Image from an underground comic

In 1954 parents, educators and politicians were outraged by the evil depicted in comic books and the negative influence comics had on the youth of America.  To placate such concerns The Comics Code Authority was set into place.  If artists and publishers wanted their works distributed and sold in comic book stores they had to follow strict guidelines detailing what was and was not considered appropriate for children to read.  Rather than tailor content to fit these guidelines, many artists and publishers found new avenues for distributing and selling their comic books.  From this underground comics were born.
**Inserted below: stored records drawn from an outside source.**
(** ** Every step *)

Lemma deliver_inv V c m now c' :
  inv V c -> m ∈ net c -> deliver m now c = Some c' -> inv V c'.
Proof.
  intros I Hm. destruct m as [el src dst req|el src dst resp|src dst ref req|src dst ref resp]; simpl.
  - intros (r & Hn & H)%bind_Some. destruct (handleRequestVote req r) as [resp r'] eqn:E.
    injection H as <-. by eapply grant_inv.
  - intros H. eapply settle_inv; [done| |exact H]. intros rp [= <-]. eauto.
  - intros (r & Hn & H)%bind_Some.
    pose proof (handleAppendEntries_dynamic V c src dst ref now req r I Hn Hm) as [Hs Hd].
    destruct (handleAppendEntries now req r) as [resp r']. injection H as <-.
    apply send_inv; [by eapply put_node_inv|by repeat constructor..].
  - intros (r & Hn & H)%bind_Some. injection H as <-.
    destruct (replicateToPeer_reply_dynamic c dst ref (Some resp) r) as [Hs Hd];
      [by apply (i_dynamic _ _ I)|]. by eapply put_node_inv.
Qed.

Lemma append_inv V c n ty d r :
  inv V c -> nodes c !! n = Some r ->
  let '(_, r', calls) := appendEntry ty d r in
  inv V (send (append_messages n calls) (put_node n r' c)).
Proof.
  intros I Hn. unfold appendEntry, isLeader. case_bool_decide as E; simpl.
  - pose proof (i_dynamic _ _ I _ _ Hn) as Dn.
    apply send_inv; [|apply append_messages_no_grant|].
    + eapply put_node_inv; [done..| |by apply append_dynamic]. done.
    + apply append_messages_ok; cbn; [apply (i_static _ _ I _ _ Hn)| |].
      * apply Forall_app. split; [apply Dn|]. by apply Forall_singleton.
      * by apply (nd_leader _ _ _ Dn).
  - apply send_inv; [|done..]. eapply put_node_quiet; [done..|apply quiet_refl].
Qed.

Lemma heartbeat_inv V c n r :
  inv V c -> nodes c !! n = Some r -> inv V (send (append_messages n (heartbeatFires r)) c).
Proof.
  intros I Hn. pose proof (i_dynamic _ _ I _ _ Hn) as Dn.
  apply send_inv; [done|apply append_messages_no_grant|].
  unfold heartbeatFires, isLeader. case_bool_decide as E; [|constructor].
  apply append_messages_ok; [apply (i_static _ _ I _ _ Hn)|apply Dn|by apply Dn].
Qed.

Lemma resume_quiet r : quiet r (resumeElections r).
Proof. unfold resumeElections. case_match; raft_simpl; by repeat split. Qed.

Lemma clear_candidacy r :
  candidacy r (becomeCandidate (clearElectionTimeout r)).1
    (becomeCandidate (clearElectionTimeout r)).2.
Proof.
  destruct (becomeCandidate_candidacy (clearElectionTimeout r)) as [? ? ? ? ? ? ?].
  by split.
Qed.

Theorem exec_inv V c l c' : inv V c -> regular l c -> exec l c = Some c' -> inv V c'.
Proof.
  intros I Hreg. destruct l; try done; simpl.
  (* deliveries and the steps of an election *)
  3: intros (m & Hm & H)%bind_Some; eapply deliver_inv; [done| |exact H];
     by eapply list_elem_of_lookup_2.
  3: by apply settle_inv.
  3: by apply finish_inv.
  all: intros (r & Hn & H)%bind_Some.
  (* steps that change nothing an election depends on *)
  5-9: injection H as <-;
       try (eapply put_node_quiet; [done..|]; auto using quiet_commit, resume_quiet; by repeat split).
  - unfold electionTimerFires in H. destruct (electionTimeout r); [|done].
    pose proof (clear_candidacy r) as Hc.
    destruct (running _ && _); [|injection H as <-; by eapply put_node_quiet].
    destruct (becomeCandidate _). injection H as <-. by eapply launch_inv.
  - destruct (triggerImmediateElection r) as [[b r'] [el|]] eqn:E; injection H as <-.
    + eapply launch_inv; [done..|]. by eapply trigger_candidacy.
    + unfold triggerImmediateElection, startElection in E.
      repeat case_match; simplify_eq; (eapply put_node_quiet; [done..|apply quiet_refl]).
  - destruct (heartbeatInterval r); [|done]. injection H as <-. by apply heartbeat_inv.
  - pose proof (append_inv V c n ty d r I Hn) as Ha.
    destruct (appendEntry ty d r) as [[? ?] ?]. by injection H as <-.
  - destruct (stepDown_dynamic c n r (i_dynamic _ _ I _ _ Hn)). by eapply put_node_inv.
  - injection H as <-. eapply put_node_quiet; [done..|]. by repeat split.
Qed.

Lemma initial_inv V c : initial V c -> inv V c.
Proof.
  intros (Hnet & Hel & Hn).
  assert (Hv : forall v t x, ~ voted c v t x).
  { unfold voted, stood, granted. rewrite Hnet, Hel.
    intros v t x [[_ (el & ce & ? & _)]|(el & rp & ?%elem_of_nil & _)]; done. }
  split.
  - intros n r H. destruct (Hn n r H). by split.
  - intros n r H. destruct (Hn n r H) as [_ _ _ _ _ _ Hs Ht Hl]. split; [done|..].
    + by rewrite Hl.
    + by rewrite Hs.
    + intros Hw%won_voted. by apply Hv in Hw.
    + intros t x Hx. by apply Hv in Hx.
  - by rewrite Hnet.
  - by rewrite Hel.
  - intros v t x y Hx. by apply Hv in Hx.
Qed.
Underground and Independent Comics, Comix, and Graphic Novels chronicles this movement.  Drawing on materials from Michigan State University, Columbia University, the Institute for Comics Studies and various comic book artists Alexander Street Press has created a scholarly online collection of underground comics spanning the start of the movement in the late 1960s through the present day.  One can flip through long out-of-print comics by innovators such as Harvey Kurtzman and Basil Wolverton as well as read more recent and popular graphic novels like Ghost World and The Bottomless Bellybutton. In addition to comics there are a number of secondary sources (interviews, commentary, criticism, etc.) available, including nearly every issue of The Comics Journal published between 1976 and 2009.

This is a great resource for anyone interested in the history, culture and development of comics or just wanting to read some comic books.